PROBLEM DESCRIPTION – Find the line with "(0 < n)%nat → chronological" and the line with "now age h ∧" in the entries below; output exactly those two lines, every line between them, and no others.

──────── LISTED RECORDS

(** ** Counting *)

Lemma tally_mono p q h : (∀ x, x ∈ h → p x = true → q x = true) → tally p h ≤ tally q h.
Proof.
  induction h as [|x h IH]; intros H; [done|]. rewrite !tally_cons.
  assert (tally p h ≤ tally q h) by (apply IH; intros y Hy; apply H; by right).
  pose proof (H x ltac:(left)) as Hx. destruct (p x); [rewrite Hx by done; lia|]. destruct (q x); lia.
Qed.

Definition sumZ (f : nat → Z) (l : list nat) : Z := foldr (λ i acc, f i + acc) 0 l.
Lemma sumZ_mono f g l : (∀ i, i ∈ l → f i ≤ g i) → sumZ f l ≤ sumZ g l.
Proof. induction l as [|i l IH]; intros H; simpl; [done|]. pose proof (H i ltac:(left)). assert (sumZ f l ≤ sumZ g l) by (apply IH; intros; apply H; by right). lia. Qed.
Lemma sumZ_add f g l : sumZ (λ i, f i + g i) l = sumZ f l + sumZ g l.
Proof. induction l; simpl; lia. Qed.
Lemma sumZ_indicator (b : bool) k l : NoDup l → sumZ (λ i, if bool_decide (i = k) && b then 1 else 0) l = if bool_decide (k ∈ l) && b then 1 else 0.
Proof.
  induction 1 as [|i l Hi _ IH]; simpl; [done|]. rewrite IH. destruct (decide (i = k)) as [->|Hne].
  - rewrite (bool_decide_true (k = k)), (bool_decide_true (k ∈ k :: l)), (bool_decide_false (k ∈ l)); [by destruct b|done|left|done].
  - rewrite (bool_decide_false (i = k)) by done. simpl. destruct (decide (k ∈ l)).
    + rewrite (bool_decide_true (k ∈ l)), (bool_decide_true (k ∈ i :: l)); [done|by right|done].
    + rewrite (bool_decide_false (k ∈ l)), (bool_decide_false (k ∈ i :: l)); [done| |done]. by intros [->|]%elem_of_cons.
Qed.

(** Every request falls on one slot. *)
Lemma tally_slots n q h : (0 < n)%nat → sumZ (λ i, tally (λ x, (x.1 mod Z.of_nat n =? Z.of_nat i) && q x) h) (seq 0 n) = tally q h.
Proof.
  intros Hn. induction h as [|x h IH].
  - generalize (seq 0 n). induction l as [|i l IHl]; simpl; [done|]. by rewrite IHl.
  - rewrite tally_cons, <- IH.
    pose proof (Z.mod_pos_bound x.1 (Z.of_nat n) ltac:(lia)) as Hb.
    pose proof (sumZ_indicator (q x) (Z.to_nat (x.1 mod Z.of_nat n)) (seq 0 n) (NoDup_seq 0 n)) as Hi.
    rewrite (bool_decide_true (_ ∈ seq 0 n)) in Hi by (apply elem_of_seq; lia). simpl in Hi. rewrite <- Hi, <- sumZ_add.
    generalize (seq 0 n). induction l as [|i l IHl]; simpl; [done|]. rewrite IHl, tally_cons. f_equal. f_equal.
    assert ((x.1 mod Z.of_nat n =? Z.of_nat i) = bool_decide (i = Z.to_nat (x.1 mod Z.of_nat n))) as ->; [|done].
    destruct (Z.eqb_spec (x.1 mod Z.of_nat n) (Z.of_nat i)); [rewrite bool_decide_true|rewrite bool_decide_false]; (done || lia).
Qed.

(** What a bucket adds to the counts: [p] selects the requests that are
    looked for, all of them or the failed ones. *)
Definition contribution (p : Z * Z → bool) (n i : nat) (now age : Z) (h : list (Z * Z)) : Z :=
  match slot n i h with [] => 0 | (s, _) :: _ => if now - s <? age then tally (λ x, (x.1 =? s) && p x) h else 0 end.

Lemma contribution_bounds p n i now age h :
  (0 < n)%nat → chronological h → Forall (λ x, x.1 ≤ now) h →
  tally (λ x, (x.1 mod Z.of_nat n =? Z.of_nat i) && (within now (Z.min age (Z.of_nat n)) x && p x)) h ≤ contribution p n i now age h ∧
  contribution p n i now age h ≤ tally (λ x, (x.1 mod Z.of_nat n =? Z.of_nat i) && (within now age x && p x)) h.
Proof.
  intros Hn Hc Hnow. unfold contribution, within. destruct (slot n i h) as [|[s st] l] eqn:E.
  - rewrite !tally_none; [lia|..]; intros x Hx; (destruct (Z.eqb_spec (x.1 mod Z.of_nat n) (Z.of_nat i)) as [Hi|]; [|done]);
      exfalso; assert (x ∈ slot n i h) as Hin by (by apply slot_elem); rewrite E in Hin; by apply elem_of_nil in Hin.
  - assert ((s, st) ∈ slot n i h) as [Hin Hsi]%slot_elem by (rewrite E; left). simpl in Hsi.
    pose proof (slot_head _ _ _ _ _ _ Hc E) as Hmax. rewrite Forall_forall in Hnow. pose proof (Hnow _ Hin) as Hsn. simpl in Hsn.
    assert (∀ x, x ∈ h → x.1 mod Z.of_nat n = Z.of_nat i → now - x.1 < Z.of_nat n → x.1 = s) as Heq.
    { intros x Hx Hxi Hage. assert (x.1 ≤ s) by (apply Hmax; by apply slot_elem). destruct x as [a b]. simpl in *.
      pose proof (Z.div_mod a (Z.of_nat n) ltac:(lia)). pose proof (Z.div_mod s (Z.of_nat n) ltac:(lia)).
      assert (s / Z.of_nat n - a / Z.of_nat n = 0) by nia. nia. }
    destruct (Z.ltb_spec (now - s) age).
    + split; apply tally_mono; intros x Hx.
      * rewrite !andb_true_iff, Z.eqb_eq, Z.ltb_lt. intros (Hi & Ha & Hp). split; [|done]. apply Z.eqb_eq, Heq; [done..|lia].
      * rewrite !andb_true_iff, !Z.eqb_eq. intros [-> Hp]. split_and!; [done| |done]. by apply Z.ltb_lt.
    + split; [|apply len_nonneg]. rewrite tally_none; [done|]. intros x Hx.
      destruct (Z.eqb_spec (x.1 mod Z.of_nat n) (Z.of_nat i)) as [Hi|]; [|done]. simpl.
      assert (x.1 ≤ s) by (apply Hmax; by apply slot_elem). destruct (Z.ltb_spec (now - x.1) (Z.min age (Z.of_nat n))); [lia|done].
Qed.

Lemma Counts_contributions n w now age h r :
  chronological h → maxAgeOf w r = age → buckets r = (λ i, slotBucket n i h) <$> seq 0 n →
  Counts now w r = (sumZ (λ i, contribution (λ _, true) n i now age h) (seq 0 n), sumZ (λ i, contribution failed n i now age h) (seq 0 n)).
Proof.
  intros Hc Ha Hb. unfold Counts. rewrite Hb, Ha. clear Hb Ha.
  assert (∀ l acc, foldl (countBucket now age) acc ((λ i, slotBucket n i h) <$> l) =
    (acc.1 + sumZ (λ i, contribution (λ _, true) n i now age h) l, acc.2 + sumZ (λ i, contribution failed n i now age h) l)) as Hf;
    [|by rewrite Hf].
  induction l as [|i l IH]; intros [a b]; simpl; [by rewrite !Z.add_0_r|]. rewrite IH. unfold countBucket, slotBucket, contribution.
  destruct (slot n i h) as [|[s st] k] eqn:E; simpl; [done|].
  assert ((s, st) ∈ slot n i h) as [Hin _]%slot_elem by (rewrite E; left).
  destruct Hc as [_ Hpos]. rewrite Forall_forall in Hpos. apply Hpos in Hin. simpl in Hin.
  destruct (Z.eqb_spec s 0); [lia|]. destruct (now - s <? age); simpl; [|done]. f_equal; [|lia].
  rewrite (tally_ext (λ x, (x.1 =? s) && true) (λ x, x.1 =? s)); [lia|]. intros. apply andb_true_r.
Qed.

Lemma newRollingCounter_shape W :
  ∃ n, (0 < n)%nat ∧ length (buckets (newRollingCounter W)) = n ∧
       newRollingCounter W = mkRolling (replicate n (mkBucket 0 0 0)) (window (newRollingCounter W)).
Proof.
  unfold newRollingCounter. simpl. set (size := f64_to_int _). destruct (Z.ltb_spec size 1).
  - exists 1%nat. split_and!; [lia|done..].
  - exists (Z.to_nat size). split_and!; [lia| |done]. by rewrite length_replicate.
Qed.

────────────────

RESPONSE –
  (0 < n)%nat → chronological h → Forall (λ x, x.1 ≤ now) h →
  tally (λ x, (x.1 mod Z.of_nat n =? Z.of_nat i) && (within now (Z.min age (Z.of_nat n)) x && p x)) h ≤ contribution p n i now age h ∧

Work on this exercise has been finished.